任何上述试剂盒还可包括一种或多种另外的试剂，其中此类另外的试剂可选自：稀释缓冲液；重构溶液；洗涤缓冲液；对照试剂；对照表达载体；编码阴性对照的核酸(例如，缺少一种或多种关键元件的回路)；编码阳性对照多肽的核酸等。

除了上述组分之外，主题试剂盒还可包括使用试剂盒的组分实施主题方法的说明书。用于实施主题方法的说明书通常记录在合适的记录介质上。例如，说明书可印刷在基底上，例如纸或塑料等。因此，说明书可作为包装插入物存在于试剂盒中，存在于试剂盒的容器或其组分的标签中(即，与包装或子包装相关联)等。在其他实施方案中，说明书作为存在于合适的计算机可读存储介质(例如CD-ROM、磁盘、闪存驱动器等)上的电子存储数据文件而存在。在其他实施方案中，实际说明书不存在于试剂盒中，但是提供了用于例如经由互联网从远程源获得说明书的方式。该实施方案的示例是包括可以查看说明书和/或可以从其下载说明书的网址的试剂盒。

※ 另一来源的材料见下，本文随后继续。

(* ===== verification/MkfsProps.v ===== *)
(** mkfs.c: the image it builds is one the kernel's file system reads: every
    file is there with its bytes, each block belongs to one file, and the bitmap
    marks exactly the blocks in use. *)

From S2P Require Import Prelude StringC Codec Sleeplock Blocks Bio Layout Fs FsSpec FsFile Mkfs.

(** The constants of the file system as numbers. *)
Ltac fsz :=
  change MAXFILE with 140 in *; change NINDIRECT with 128 in *; change NDIRECT with 12 in *; change NDIR with 12%nat in *;
  change BSIZE with 512 in *.

(** * The files of an image *)

(** The inode as the kernel's ilock would read it. *)
Definition ino_of (inum : Z) (d : dinode) : inode :=
  mkInode ROOTDEV inum 1 (initsleeplock "inode") I_VALID (di_type d) (di_major d) (di_minor d) (di_nlink d) (di_size d) (di_addrs d).

(** A file while it is built: type, bytes, how many blocks it has, and whether
    it has the block of addresses. *)
Record gfile := mkF { f_type : Z; f_data : list Z; f_blocks : Z; f_ind : bool }.

Definition padded (l : list Z) : list Z := l ++ replicate (Z.to_nat BSIZE - length l) 0.

Record fok (im : Z -> list Z) (f : gfile) (d : dinode) : Prop := {
  fk_head : di_type d = f_type f /\ di_major d = 0 /\ di_minor d = 0 /\ di_nlink d = 1;
  fk_len : length (di_addrs d) = 13%nat;
  fk_uint : Forall uint (di_addrs d);
  fk_blocks : 0 <= f_blocks f <= MAXFILE /\ Z.of_nat (length (f_data f)) <= BSIZE * f_blocks f;
  fk_ind : ind (ino_of 0 d) <> 0 <-> f_ind f = true;
  fk_ind' : NDIRECT < f_blocks f -> f_ind f = true;
  fk_map bn : 0 <= bn < MAXFILE -> faddr im (ino_of 0 d) bn <> 0 <-> bn < f_blocks f;
  fk_data bn : 0 <= bn < f_blocks f ->
    im (faddr im (ino_of 0 d) bn) = padded (slice (Z.to_nat (BSIZE * bn)) (Z.to_nat BSIZE) (f_data f)) }.

(** The places of an inode that name blocks. *)
Inductive slot := Data (bn : Z) | Ind.

Definition slot_ok (sl : slot) : Prop := match sl with Data bn => 0 <= bn < MAXFILE | Ind => True end.

Definition addr (im : Z -> list Z) (d : dinode) (sl : slot) : Z :=
  match sl with Data bn => faddr im (ino_of 0 d) bn | Ind => ind (ino_of 0 d) end.

(** All files: each block belongs to one place of one inode, the blocks from
    [fb] on are still zero. *)
Record linv (fs : list gfile) (dn : list dinode) (im : Z -> list Z) (fb : Z) : Prop := {
  li_len : length dn = length fs;
  li_fb : nmeta <= fb <= FSSIZE;
  li_blen b : 0 <= b < FSSIZE -> length (im b) = Z.to_nat BSIZE;
  li_zero b : fb <= b < FSSIZE -> im b = zero_block;
  li_ok k f d : fs !! k = Some f -> dn !! k = Some d -> fok im f d;
  li_range k d sl : dn !! k = Some d -> slot_ok sl -> addr im d sl <> 0 -> nmeta <= addr im d sl < fb;
  li_inj k k' d d' sl sl' : dn !! k = Some d -> dn !! k' = Some d' -> slot_ok sl -> slot_ok sl' ->
    addr im d sl <> 0 -> addr im d sl = addr im d' sl' -> k = k' /\ sl = sl' }.

(** The file at [k] owns the block. *)
Definition owns (im : Z -> list Z) (d : dinode) (b : Z) : Prop := exists sl, slot_ok sl /\ addr im d sl <> 0 /\ addr im d sl = b.

Lemma addr_frame im im' d sl : (ind (ino_of 0 d) <> 0 -> im' (ind (ino_of 0 d)) = im (ind (ino_of 0 d))) -> addr im' d sl = addr im d sl.
Proof.
  intros He. destruct sl as [bn|]; [|done]. unfold addr, faddr. destruct (bn <? NDIRECT); [done|].
  destruct (Z.eqb_spec (ind (ino_of 0 d)) 0) as [|Hne]; [done|]. by rewrite (He Hne).
Qed.

Lemma fok_frame im im' f d :
  (forall b, owns im d b -> im' b = im b) -> fok im f d -> fok im' f d.
Proof.
  intros Hb [F1 F2 F3 F4 F5 F5' F6 F7]. assert (forall sl, addr im' d sl = addr im d sl) as Ha.
  { intros sl. apply addr_frame. intros Hne. apply Hb. by exists Ind. }
  split; try done.
  - intros bn Hbn. rewrite (Ha (Data bn) : faddr im' (ino_of 0 d) bn = faddr im (ino_of 0 d) bn). by apply F6.
  - intros bn Hbn. rewrite (Ha (Data bn) : faddr im' (ino_of 0 d) bn = faddr im (ino_of 0 d) bn). rewrite Hb; [by apply F7|].
    exists (Data bn). assert (0 <= bn < MAXFILE) as Hm by lia. split; [done|]. split; [apply (F6 bn Hm); lia|done].
Qed.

与说明书一样，用于获得说明书的该装置被记录在合适的基底上。

实施方案

在上文或下文描述的任何实施方案中，可以使用替代的引发性抗原钙粘蛋白10(CDH10)、短蛋白聚糖核心蛋白(BCAN)或硫酸软骨素蛋白聚糖5(CSPG5)代替MOG。

实施方案1.治疗胶质母细胞瘤的系统，所述系统包含：(a)编码结合触发型转录开关(BTTS)的核酸序列，所述结合触发型转录开关结合髓鞘少突胶质细胞糖蛋白(MOG)、钙粘蛋白10(CDH10)、短蛋白聚糖核心蛋白(BCAN)或硫酸软骨素蛋白聚糖5(CSPG5)；(b)编码抗原特异性治疗剂的核酸序列，所述抗原特异性治疗剂结合由胶质母细胞瘤表达的杀伤性抗原；和(c)可操作地连接到(b)的调节序列，所述调节序列响应于所述结合触发型转录开关；其中所述结合触发型转录开关与MOG、CDH10、BCAN或SCPG5的结合激活结合所述杀伤性抗原的抗原特异性治疗剂的表达。

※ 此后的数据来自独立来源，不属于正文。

(** Below the place: on to the next block. *)
Lemma free_loop_before s la a lb p l2 bp fuel :
  pred_of s (la ++ a :: lb) p l2 bp -> (length lb + 2 <= fuel)%nat ->
  free_loop fuel bp a.1 s = Ok (p.1, s).
Proof.
  revert la a fuel. induction lb as [|c lb IH]; intros la a fuel Hpo Hf; (destruct fuel as [|fuel]; [simpl in Hf; lia|]).
  - pose proof Hpo as [Hseg Hso Ha Hb Hp Hs]. rewrite <- app_assoc in Hseg, Hso, Ha. simpl in Hseg, Hso, Ha.
    destruct (seg_lookup _ _ _ _ _ Hseg) as [E _]. simpl in E. rewrite (free_loop_step _ _ _ _ _ E).
    destruct (sorted_mid _ _ _ Hso) as [_ Hn]. specialize (Hn p ltac:(set_solver)). unfold upto in Hn.
    destruct (elem_above _ a Ha) as [_ Ha0]; [set_solver|].
    rewrite (proj2 (Z.ltb_ge bp p.1)), andb_false_r, (proj2 (Z.leb_gt p.1 a.1)) by lia. cbn [andb].
    destruct fuel as [|fuel]; [simpl in Hf; lia|]. by eapply free_loop_here.
  - pose proof Hpo as [Hseg Hso Ha Hb Hp Hs]. rewrite <- app_assoc in Hseg, Hso, Ha. simpl in Hseg, Hso, Ha.
    destruct (seg_lookup _ _ _ _ _ Hseg) as [E _]. simpl in E. rewrite (free_loop_step _ _ _ _ _ E).
    destruct (sorted_mid _ _ _ Hso) as [_ Hn]. specialize (Hn c ltac:(set_solver)). unfold upto in Hn.
    destruct (elem_above _ a Ha) as [_ Ha0]; [set_solver|].
    assert (c.1 < p.1) as Hcp.
    { assert (StronglySorted gap ((la ++ a :: c :: lb) ++ p :: l2)) as Hso' by by rewrite <- app_assoc.
      destruct (sorted_mid _ _ _ Hso') as [Hn' _]. specialize (Hn' c ltac:(set_solver)). unfold upto in Hn'.
      destruct (elem_above _ c Ha) as [_ Hc0]; [set_solver|]. lia. }
    rewrite (proj2 (Z.ltb_ge bp c.1)), andb_false_r, (proj2 (Z.leb_gt c.1 a.1)) by lia. cbn [andb].
    apply (IH (la ++ [a])); [|simpl in Hf; lia]. by rewrite <- app_assoc.
Qed.

(** From base. *)
Lemma free_loop_base s l1 p l2 bp fuel :
  pred_of s l1 p l2 bp -> (length l1 + 2 <= fuel)%nat -> free_loop fuel bp base s = Ok (p.1, s).
Proof.
  intros Hpo Hf. pose proof (po_base _ _ _ _ _ Hpo) as Hb. destruct l1 as [|b l1]; simpl in Hb; rewrite <- Hb.
  - destruct fuel; [simpl in Hf; lia|]. by eapply free_loop_here.
  - apply (free_loop_before s [] b l1 p l2); [done|simpl in Hf; lia].
Qed.

(** Above the place: to the end of the list and around. *)
Lemma free_loop_after s l1 p la a lb bp fuel :
  pred_of s l1 p (la ++ a :: lb) bp -> (length l1 + length lb + 3 <= fuel)%nat ->
  free_loop fuel bp a.1 s = Ok (p.1, s).
Proof.
  revert la a fuel. induction lb as [|c lb IH]; intros la a fuel Hpo Hf; (destruct fuel as [|fuel]; [simpl in Hf; lia|]).
  all: pose proof Hpo as [Hseg Hso Ha Hb Hp Hs].
  all: pose proof (proj1 (Forall_forall _ _) Hs a ltac:(set_solver)) as Hap; cbn beta in Hap.
  all: rewrite app_comm_cons, app_assoc in Hseg, Hso; destruct (seg_lookup _ _ _ _ _ Hseg) as [E _]; simpl in E;
    rewrite (free_loop_step _ _ _ _ _ E), (proj2 (Z.ltb_ge a.1 bp)) by lia; cbn [andb orb].
  - destruct (elem_above _ p Ha) as [Hpb _]; [set_solver|]. rewrite (proj2 (Z.ltb_ge bp base)), andb_false_r by lia.
    eapply free_loop_base; [done|simpl in Hf; lia].
  - destruct (sorted_mid _ _ _ Hso) as [_ Hn]. specialize (Hn c ltac:(set_solver)). unfold upto in Hn.
    destruct (elem_above _ a Ha) as [_ Ha0]; [set_solver|]. rewrite (proj2 (Z.leb_gt c.1 a.1)) by lia. cbn [andb].
    apply (IH (la ++ [a])); [|simpl in Hf; lia]. by rewrite <- app_assoc.
Qed.

Lemma split_below (l : list block) b bp :
  b.1 < bp -> StronglySorted gap (b :: l) -> Forall (fun c => c.1 <> bp /\ 0 <= c.2) l ->
  exists l1 p l2, b :: l = l1 ++ p :: l2 /\ p.1 < bp /\ Forall (fun q => bp < q.1) l2.
Proof.
  revert b. induction l as [|c l IH]; intros b Hb Hs Hl.
  - by exists [], b, [].
  - apply Forall_cons in Hl as [[Hc Hc0] Hl]. apply StronglySorted_inv in Hs as [Hs Hbc].
    destruct (decide (c.1 < bp)) as [Hlt|Hge].
    + destruct (IH c Hlt Hs Hl) as (l1 & p & l2 & E & Hp & Hl2). exists (b :: l1), p, l2. split; [simpl; by rewrite <- E|done].
    + exists [], b, (c :: l). split; [done|]. split; [done|]. constructor; [lia|].
      apply StronglySorted_inv in Hs as [_ Hcl]. eapply Forall_impl; [exact Hcl|]. unfold gap, upto. intros d Hd. simpl. lia.
Qed.

Lemma free_count l b e :
  StronglySorted gap (b :: l) -> Forall (fun c => 1 <= c.2 /\ upto c <= e) l -> upto b <= e ->
  upto b + 8 * Z.of_nat (length l) <= e.
Proof.
  revert b. induction l as [|c l IH]; intros b Hs Hl Hb; [simpl; lia|].
  apply Forall_cons in Hl as [[Hc Hce] Hl]. apply StronglySorted_inv in Hs as [Hs Hbc].
  apply Forall_cons in Hbc as [Hbc _]. specialize (IH c Hs Hl Hce). unfold gap, upto in *. cbn [length]. lia.
Qed.

Lemma heap_fuel s fr al :
  heap_ok s fr al -> base + 8 * Z.of_nat (length fr) <= brk s /\ (length fr + 4 <= Z.to_nat (brk s))%nat.
Proof.
  intros Hok. destruct (ho_brk _ _ _ Hok) as [Hb0 Hb].
  pose proof (free_count fr (base, 0) (brk s) (ho_sorted _ _ _ Hok)) as H. unfold upto at 2 3 in H. simpl in H.
  assert (base + 0 + 8 * Z.of_nat (length fr) <= brk s) as Hle.
  { apply H; [|lia]. eapply Forall_impl; [exact (ho_free _ _ _ Hok)|]. intros c (H1 & H2 & H3). done. }
  split; [lia|]. destruct (length fr); lia.
Qed.

Lemma heap_above s fr al : heap_ok s fr al -> Forall (fun b => base <= b.1 /\ 0 <= b.2) ((base, 0) :: fr).
Proof.
  intros Hok. constructor; [simpl; lia|]. eapply Forall_impl; [exact (ho_free _ _ _ Hok)|].
  intros c (H1 & H2 & H3). lia.
Qed.
(* ===== verification/Grep.v ===== *)
(** grep.c: the pattern matcher and the loop that filters lines.

    The matcher is compared with the meaning of patterns as sets of strings;
    the loop, which works through a buffer of 1024 bytes that it refills, with
    the lines of the whole input. *)

From S2P Require Import Prelude StringC Codec Ulib.

Definition NL : Z := 10.
Definition CARET : Z := 94.
Definition STAR : Z := 42.
Definition DOT : Z := 46.
Definition DOLLAR : Z := 36.

(** * The matcher *)

(** The loop of matchstar, for the matcher [here] of what follows the star. *)
Fixpoint star_loop (here : list Z -> bool) (c : Z) (text : list Z) : bool :=
  if here text then true
  else
    match text with
    | [] => false
    | t :: text => if (t =? c) || (c =? DOT) then star_loop here c text else false
    end.

Fixpoint matchhere (re text : list Z) {struct re} : bool :=
  match re with
  | [] => true
  | r0 :: re1 =>
      match re1 with
      | r1 :: re2 =>
          if r1 =? STAR then star_loop (matchhere re2) r0 text
          else
            match text with
            | t :: text => if (r0 =? DOT) || (r0 =? t) then matchhere re1 text else false
            | [] => false
            end
      | [] =>
          if r0 =? DOLLAR then match text with [] => true | _ :: _ => false end
          else
            match text with
            | t :: text => if (r0 =? DOT) || (r0 =? t) then matchhere re1 text else false
            | [] => false
            end
      end
  end.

实施方案2.实施方案1所述的系统，其中所述BTTS是一种或多种多肽，所述多肽在结合MOG、CDH10、BCAN或SCPG5后经历蛋白水解切割以释放激活(c)的调节序列的基因表达调节剂。

实施方案3.实施方案1-2中任一项所述的系统，其中所述BTTS包含：(i)包含MOG、CDH10、BCAN或SCPG5特异性抗体的抗原结合区的细胞外结构域；(ii)包含一个或多个蛋白水解切割位点的蛋白水解可切割序列；和(iii)细胞内结构域，其中所述抗原结合区与MOG、CDH10、BCAN或SCPG5的结合诱导所述一个或多个蛋白水解切割位点处的序列切割，从而释放所述细胞内结构域，并且其中所述细胞内结构域通过(c)的调节序列诱导(b)的抗原特异性治疗剂的表达。

实施方案4.实施方案1-3中任一项所述的系统，其中所述杀伤性抗原选自由以下组成的组：肝配蛋白A型受体2(EphA2)、肝配蛋白A型受体3(EphA3)、白介素-13受体亚基α-1(IL13RA1)、白介素-13受体亚基α-2(IL13RA2)、表皮生长因子受体(EGFR)和erb-b2受体酪氨酸激酶2(ERBB2或Her2)。

实施方案5.实施方案1-4中任一项所述的系统，其中(b)的抗原特异性治疗剂是嵌合抗原受体(CAR)或T细胞受体(TCR)，或具有类似的靶向性免疫细胞杀伤功能的不同分子系统。

实施方案6.实施方案1-5中任一项所述的系统，其中所述BTTS结合MOG、CDH10、BCAN或SCPG5和一种或多种其它细胞表面抗原，所述其它细胞表面抗原增加所述抗原特异性治疗剂表达的特异性或广度。

实施方案7.实施方案1-6中任一项所述的方法，其中所述抗原特异性治疗剂结合由胶质母细胞瘤表达的两种不同杀伤性抗原。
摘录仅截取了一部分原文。